> Data to examine:
# # # # # # #

Lemma optimizer_steps_on_toy_run :
  exists st,
    Toy.run [7 # 10] 6 "checkpoints" = Py.Ok st
    /\ List.filter Run.is_optimizer_step (Train.trace st)
       = (fun epoch => Train.OptimizerStep epoch 1) <$> seq 0 6.
Proof.
  eexists. split; [vm_compute; reflexivity|].
  refine (proj1 (one_optimizer_step_per_training_batch
                   (F := Toy.framework [7 # 10])
                   Toy.item Toy.outputs_dir Toy.one_batch Toy.one_batch
                   0%nat 6 (1 # 10000) "checkpoints" _ _)).
  vm_compute; reflexivity.
Defined.

Lemma returned_model_on_toy_runs :
  (exists st,
      Toy.run [7 # 10; 9 # 10] 10 "checkpoints" = Py.Ok st
      /\ Train.training st = negb ((0 <? 10)%Z && (10 mod 5 =? 0)%Z))
  /\ (exists st,
        Toy.run [7 # 10; 9 # 10] 11 "checkpoints" = Py.Ok st
        /\ Train.training st = negb ((0 <? 11)%Z && (11 mod 5 =? 0)%Z)).
Proof.
  split.
  - eexists. split; [vm_compute; reflexivity|].
    refine (proj1 (proj2 (returned_model_is_the_last_one
                     (F := Toy.framework [7 # 10; 9 # 10])
                     Toy.item Toy.outputs_dir Toy.one_batch Toy.one_batch
                     0%nat 10 (1 # 10000) "checkpoints" _ _))).
    vm_compute; reflexivity.
  - eexists. split; [vm_compute; reflexivity|].
    refine (proj1 (proj2 (returned_model_is_the_last_one
                     (F := Toy.framework [7 # 10; 9 # 10])
                     Toy.item Toy.outputs_dir Toy.one_batch Toy.one_batch
                     0%nat 11 (1 # 10000) "checkpoints" _ _))).
    vm_compute; reflexivity.
Defined.

Lemma no_checkpoint_on_short_toy_run :
  exists st,
    Toy.run [7 # 10] 4 "checkpoints" = Py.Ok st
    /\ (4 < 5)%Z
    /\ Train.files st = ∅.
Proof.
  eexists. split; [vm_compute; reflexivity|]. split; [lia|].
  refine (proj1 (proj2 (proj2 (checkpoint_written_iff_a_pass_beat_the_sentinel
                   (F := Toy.framework [7 # 10])
                   Toy.item Toy.outputs_dir Toy.one_batch Toy.one_batch
                   0%nat 4 (1 # 10000) "checkpoints" _ _)) _)); [|lia].
  vm_compute; reflexivity.
Defined.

# # # # # # #

> Activity: Search the data for the string "Lemma" and copy every line where it appears.

> Response box:
Lemma optimizer_steps_on_toy_run :
Lemma returned_model_on_toy_runs :
Lemma no_checkpoint_on_short_toy_run :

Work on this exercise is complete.